Allen Killings appeals the denial of his application for postconviction relief
(PCR). He challenges the PCR court’s ruling denying his request for
appointment of new PCR counsel, as well as the court’s determination to
combine the PCR case with Killings’s other pending PCR matter. We affirm.
I. Background Facts and Proceedings.
In 2009, Killings was found guilty of first-degree murder. See State v.
Killings, No. 09-0739, 2010 WL 3894161, at *1-2 (Iowa Ct. App. Oct. 6, 2010).
That year, Killings was also found guilty of first-degree robbery and four counts of
second-degree sexual abuse in an unrelated matter. See State v. Killings, No.
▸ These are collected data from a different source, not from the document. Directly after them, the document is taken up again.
(* ===== verification/ServerSpec.v ===== *)
(** What the server promises about its threads and descriptors: every handler is counted,
    retained until it is joined, and registered exactly while its connection is open, so
    that stopping interrupts these connections and no other descriptor. *)
From S2P Require Import Prelude OrdMap Kernel Protocol Wire Codec Frame Jobs JobSystem.
From S2P Require Import Service Server.

Section Places.
Context `{RT : Runtime}.

(** ** Where a thread is *)

(** What [shutdown] by another thread leaves alone: descriptor, registration, point. *)
Definition place (h : Handler) : Z * bool * handler_pc :=
  (h_descriptor h, h_registered h, h_pc h).

Abbreviation spot := (Z * bool * handler_pc)%type.
Definition at_fd (p : spot) : Z := p.1.1.

(** It still holds its slot of [active_handlers]. *)
Definition live (p : spot) : bool := match p.2 with HEnd => false | _ => true end.

(** Its completion flag is set. *)
Definition done_flag (p : spot) : bool :=
  match p.2 with HRelease | HEnd => true | _ => false end.

(** Its descriptor is open. *)
Definition opened (p : spot) : bool :=
  match p.2 with HFlag | HRelease | HEnd => false | _ => true end.

(** Its descriptor is in [active_connections]. *)
Definition attached (p : spot) : bool :=
  p.1.2 && match p.2 with HClose | HFlag | HRelease | HEnd => false | _ => true end.

(** The points only a registered connection reaches. *)
Definition serving (pc : handler_pc) : bool :=
  match pc with
  | HRegister | HFailure _ _ _ | HClose | HFlag | HRelease | HEnd => false
  | _ => true
  end.

(** The points inside the loop. *)
Definition in_loop (pc : handler_pc) : bool :=
  match pc with
  | HRead | HDecode _ | HDispatch _ _ | HEncode _ _ _ | HWrite _ _ | HCatch _
  | HFailure _ _ _ => true
  | _ => false
  end.

(** What holds of every thread on its own. *)
Record thread_ok (h : Handler) : Prop := {
  to_fd : 0 <= h_descriptor h;
  to_serving : serving (h_pc h) = true -> h_registered h = true;
  to_fresh : h_pc h = HRegister -> h_registered h = false;
  to_flag : h_finished h = done_flag (place h);
}.

(** ** One step of a handler *)

Section Steps.
Context (config : ServerConfig) (instance_id : Z) (daemon_version broken_pipe : bytes).

Abbreviation hstep := (handler_step config instance_id daemon_version broken_pipe).
Abbreviation rstep := (run_step config instance_id daemon_version).
Abbreviation vstep := (server_step config instance_id daemon_version broken_pipe).
Abbreviation vreach := (server_reachable config instance_id daemon_version broken_pipe).
Abbreviation sstep := (service_step (scfg_service config) instance_id daemon_version).
Abbreviation max_active := (scfg_maximum_active_connections config).

(** The registry of connections follows the place of the thread. *)
Definition follows (h h' : Handler) (c c' : gset Z) : Prop :=
  (attached (place h') = attached (place h) /\ c' = c) \/
  (attached (place h) = false /\ attached (place h') = true /\ c' = {[h_descriptor h]} ∪ c) \/
  (attached (place h) = true /\ attached (place h') = false /\ c' = c ∖ {[h_descriptor h]}).

(** What a step of handler [k] does to the server. *)
Record handler_moved (k : nat) (h h' : Handler) (s s' : ServerState) : Prop := {
  hm_places : place <$> threads s' = <[k:=place h']> (place <$> threads s);
  hm_thread : threads s' !! k = Some h';
  hm_ok : thread_ok h';
  hm_fd : h_descriptor h' = h_descriptor h;
  hm_open : opened (place h') = true -> opened (place h) = true;
  hm_live : live (place h) = true;
  hm_active : active_handlers s' =
    if live (place h') then active_handlers s else (active_handlers s - 1) mod 2 ^ 32;
  hm_follows : follows h h' (active_connections s) (active_connections s');
  hm_run : run s' = run s;
  hm_handlers : handlers s' = handlers s;
  hm_stoppers : stoppers s' = stoppers s;
  hm_stopping : stopping s = true -> stopping s' = true;
}.

Lemma places_set k h' s :
  place <$> threads (set_thread k h' s) = <[k:=place h']> (place <$> threads s).
Proof. apply list_fmap_insert. Qed.

Lemma set_thread_at k h h' s : threads s !! k = Some h -> threads (set_thread k h' s) !! k = Some h'.
Proof. intros Hk. cbn. apply list_lookup_insert_eq. by eapply lookup_lt_Some. Qed.

(** A step that only moves the thread. *)
Lemma moved_alone k h h' s :
  threads s !! k = Some h -> thread_ok h' -> h_descriptor h' = h_descriptor h ->
  (opened (place h') = true -> opened (place h) = true) -> live (place h) = true ->
  live (place h') = true -> attached (place h') = attached (place h) ->
  handler_moved k h h' s (set_thread k h' s).
Proof.
  intros Hk Hok Hfd Hop Hl Hl' Ha. split; try done.
  - apply places_set.
  - by eapply set_thread_at.
  - by rewrite Hl'.
  - by left.
Qed.

(** *** [stop] *)

Lemma place_shut h : place (shut h) = place h.
Proof. done. Qed.

(** What a step of [stop] leaves alone. *)
Record stop_moved (s s' : ServerState) : Prop := {
  sm_places : place <$> threads s' = place <$> threads s;
  sm_ok : Forall thread_ok (threads s) -> Forall thread_ok (threads s');
  sm_connections : active_connections s' = active_connections s;
  sm_active : active_handlers s' = active_handlers s;
  sm_run : run s' = run s;
  sm_handlers : handlers s' = handlers s;
  sm_stoppers : stoppers s' = stoppers s;
  sm_service : service s' = service s;
  sm_stopping : stopping s = true -> stopping s' = true;
}.

Lemma thread_ok_shut h : thread_ok h -> thread_ok (shut h).
Proof. intros [H1 H2 H3 H4]. by split. Qed.

Lemma stop_step_moved p s s' p' : stop_step p s = Some (s', p') -> stop_moved s s'.
Proof.
  intros Hp. destruct p; cbn in Hp; [|injection Hp as <- <-; by split| |done].
  - destruct (stopping s) eqn:Hs; injection Hp as <- <-; split; done.
  - injection Hp as <- <-. split; try done; cbn.
    + rewrite <-list_fmap_compose. apply list_fmap_ext. intros ? h _. cbn. by destruct (_ && _).
    + intros Hok. apply Forall_fmap. eapply Forall_impl; [exact Hok|]. intros h Hh. cbn.
      destruct (_ && _); [by apply thread_ok_shut|done].
Qed.

(** *** The points of a handler *)

(** The facts of a thread at a known point, and its new ones. *)
Ltac thread_at H Hpc :=
  let H1 := fresh "Hfd" in let H2 := fresh "Hserving" in
  let H3 := fresh "Hfresh" in let H4 := fresh "Hflag" in
  destruct H as [H1 H2 H3 H4]; unfold place, done_flag in H4; rewrite Hpc in H2, H3, H4;
  cbn in H2, H3, H4.
Ltac new_thread := split; cbn; first [done | by auto | by intros; auto | discriminate].

Lemma read_place i h h' :
  handler_read i h = Some h' -> h_pc h = HRead -> thread_ok h ->
  thread_ok h' /\ h_descriptor h' = h_descriptor h /\ h_registered h' = h_registered h /\
  (in_loop (h_pc h') = true \/ h_pc h' = HTail).
Proof.
  intros Hr Hpc Hok. thread_at Hok Hpc.
  unfold handler_read in Hr. destruct i as [|e n].
  - destruct (read_frame _ _ _) as [[[[frame|st] [p|]] s]| |]; try done; injection Hr as <-.
    + split; [new_thread|]. split; [done|]. split; [done|by left].
    + destruct (_ =? _); (split_and!; [new_thread|done|done|]); [by right|by left].
  - destruct (read_frame _ _ _) as [[[r [p|]] s]| |]; try done. injection Hr as <-.
    split_and!; [new_thread|done|done|by left].
Qed.

Lemma write_place i c encoded h h' :
  handler_write broken_pipe i c encoded h = Some h' -> h_pc h = HWrite c encoded -> thread_ok h ->
  thread_ok h' /\ h_descriptor h' = h_descriptor h /\ h_registered h' = h_registered h /\
  (h_pc h' = HTop \/ h_pc h' = HTail \/ exists e, h_pc h' = HCatch e).
Proof.
  intros Hr Hpc Hok. thread_at Hok Hpc.
  unfold handler_write in Hr. destruct (write_frame _ _ _) as [[st o]| |]; try done.
  injection Hr as <-. destruct (status_ok st); cbn.
  - destruct (h_accepted_shutdown h); (split_and!; [new_thread|done|done|]); auto.
  - destruct i; (split_and!; [new_thread|done|done|]); eauto.
Qed.

Lemma fail_place i st pl pr h h' :
  handler_fail broken_pipe i st pl pr h = Some h' -> h_pc h = HFailure st pl pr -> thread_ok h ->
  thread_ok h' /\ h_descriptor h' = h_descriptor h /\ h_registered h' = h_registered h /\
  h_pc h' = if h_registered h then HTail else HClose.
Proof.
  intros Hr Hpc Hok. thread_at Hok Hpc.
  assert (forall o, thread_ok (after_failure (h_wrote o h)) /\ thread_ok (after_failure h)) as Hok1.
  { intros o. unfold after_failure. cbn. destruct (h_registered h) eqn:Hreg;
      split; split; cbn; rewrite ?Hreg; first [done | by auto | discriminate]. }
  unfold handler_fail in Hr. destruct i as [|e n]; [|injection Hr as <-; by destruct (Hok1 (h_outgoing h))].
  destruct (protocol_failure _ _ _); [|injection Hr as <-; by destruct (Hok1 (h_outgoing h))].
  destruct (write_frame _ _ _) as [[st' o]| |]; try done. injection Hr as <-.
  by destruct (Hok1 o).
Qed.

(** A thread that goes on inside [serve_connection]. *)
Lemma moved_serving k h h' s :
  threads s !! k = Some h -> thread_ok h -> thread_ok h' -> h_descriptor h' = h_descriptor h ->
  h_registered h' = h_registered h -> serving (h_pc h) || in_loop (h_pc h) = true ->
  serving (h_pc h') || in_loop (h_pc h') = true \/ (h_registered h = false /\ h_pc h' = HClose) ->
  handler_moved k h h' s (set_thread k h' s).
Proof.
  intros Hk Hok Hok' Hfd Hreg Hpc Hpc'. apply moved_alone; try done.
  - intros _. unfold opened, place. cbn. by destruct (h_pc h).
  - unfold live, place. cbn. by destruct (h_pc h).
  - unfold live, place. cbn. destruct Hpc' as [Hpc'|[_ ->]]; [by destruct (h_pc h')|done].
  - unfold attached, place. cbn. rewrite Hreg. destruct Hpc' as [Hpc'|[-> _]]; [|done].
    by destruct (h_pc h), (h_pc h').
Qed.

(** Only the service changed besides. *)
Lemma moved_service k h h' s x :
  handler_moved k h h' s (set_thread k h' s) ->
  handler_moved k h h' s (set_thread k h' (set_service x s)).
Proof. intros [? ? ? ? ? ? ? ? ? ? ? ?]. by split. Qed.

Ltac serve Hpc :=
  apply moved_serving;
  [assumption|assumption|new_thread|reflexivity|reflexivity|rewrite Hpc; reflexivity
  |left; reflexivity].

Lemma handler_stop_moves p i k h s s' :
  Forall thread_ok (threads s) -> threads s !! k = Some h -> h_pc h = HStop p ->
  hstep i k s = Some s' -> exists h', handler_moved k h h' s s'.
Proof.
  intros Hall Hk Hpc Hstep. assert (thread_ok h) as Hok by by eapply Forall_lookup_1.
  assert (p = StopReturned \/ exists s1 p1 h1, stop_step p s = Some (s1, p1) /\
    threads s1 !! k = Some h1 /\ s' = set_thread k (h_to (HStop p1) h1) s1) as [->|Hmove].
  { unfold handler_step in Hstep. rewrite Hk in Hstep. cbn -[stop_step] in Hstep. rewrite Hpc in Hstep.
    destruct p; [right|right|right|by left];
      match type of Hstep with context [stop_step ?p s] =>
        destruct (stop_step p s) as [[s1 p1]|] eqn:Hs; [|done] end;
      cbn in Hstep; destruct (threads s1 !! k) as [h1|] eqn:H1; try done;
      injection Hstep as <-; by exists s1, p1, h1. }
  - unfold handler_step in Hstep. rewrite Hk in Hstep. cbn in Hstep. rewrite Hpc in Hstep.
    injection Hstep as <-. exists (h_to HErase h). pose proof Hok as Hok0. thread_at Hok Hpc.
    serve Hpc.
  - destruct Hmove as (s1 & p1 & h1 & Hs & H1 & ->).
    pose proof (stop_step_moved _ _ _ _ Hs) as [Hpl Hok1 Hc Ha Hr Hh Hst _ Hstop].
    assert (place h1 = place h) as Hplace.
    { pose proof (f_equal (.!! k) Hpl) as E. rewrite !list_lookup_fmap, H1, Hk in E. cbn in E. congruence. }
    injection Hplace as Hfd Hreg Hpc1. assert (thread_ok h1) as Hokh1 by (eapply Forall_lookup_1; [by apply Hok1|exact H1]).
    thread_at Hokh1 (eq_trans Hpc1 Hpc). exists (h_to (HStop p1) h1). split; try done.
    + rewrite places_set, Hpl. done.
    + by eapply set_thread_at.
    + by (unfold opened, place; rewrite Hpc).
    + by (unfold live, place; rewrite Hpc).
    + left. split; [|done]. unfold attached, place. cbn. by rewrite Hpc, Hreg.
Qed.
(** C10: On every connection, in every interleaving of handlers, workers, peers and stops and
    whatever is thrown, requests are answered once, in order and with their own response:
    what the peer has been sent is exactly the frames of the responses to the first
    requests of its stream, in the order of the stream, followed by at most the beginning
    of one more response and of one failure when the connection is ending; no call of
    [dispatch] is answered twice or on two connections; and each response is one that
    answers its request. *)
Theorem server_converses listener s k h :
  server_config_valid config = true -> is_uint 32 (scfg_maximum_active_connections config) ->
  server_reachable config instance_id daemon_version broken_pipe listener s ->
  threads s !! k = Some h ->
  spoken (calls (service s)) h /\ NoDup (h_calls h) /\
  (forall j hj c, threads s !! j = Some hj -> c ∈ h_calls h -> c ∈ h_calls hj -> j = k) /\
  (forall c, c ∈ h_calls h -> exists req resp,
     calls (service s) !! c = Some (req, CDone resp) /\ answered req resp).
Proof.
  intros Hv Hu Hs Hk. destruct (conversing_reachable _ _ Hv Hu Hs) as [[Ht [Hn _ Ha]] _].
  destruct (Ht _ _ Hk) as [_ _ Hsp]. split; [exact Hsp|]. split.
  { specialize (Hn _ _ Hk). by apply NoDup_app in Hn as [? _]. }
  split.
  - intros j hj c Hj Hc Hcj. eapply Ha; [exact Hj|exact Hk|..]; apply elem_of_app; by left.
  - intros c Hc. destruct Hsp as (out & mid & tail & Hserved & _).
    destruct (served_answered _ _ _ _ _ _ Hserved Hc) as (req & resp & Hcall). exists req, resp.
    split; [done|]. pose proof (server_service_reachable _ _ _ _ _ _ Hs) as Hsv.
    by destruct (calls_fit_reachable _ _ _ _ Hsv _ _ _ Hcall) as [? _].
Qed.
End Conversing.
End Talk.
10-0858, 2011 WL 1781518, at *1 (Iowa Ct. App. May 11, 2011). We affirmed all
of his convictions on direct appeal. See Killings, 2010 WL 3894161, at *1-2;
Killings, 2011 WL 1781518, at *1.
In 2011, Killings filed an application seeking PCR in the murder case. The
matter was docketed as PCCE068339.1 Killings also filed an application seeking
PCR in the robbery/sexual abuse case. It was docketed as PCCE069818, and it
is this PCR application that is the subject of this appeal. Killings requested
counsel be appointed, and the PCR court appointed one attorney to represent
Killings in both PCR cases.
In April 2013, a month prior to the scheduled trial date in PCCE069818,
Killings filed a motion requesting new counsel be appointed in both PCR cases.
He asserted that his appointed counsel was not proceeding as Killings directed.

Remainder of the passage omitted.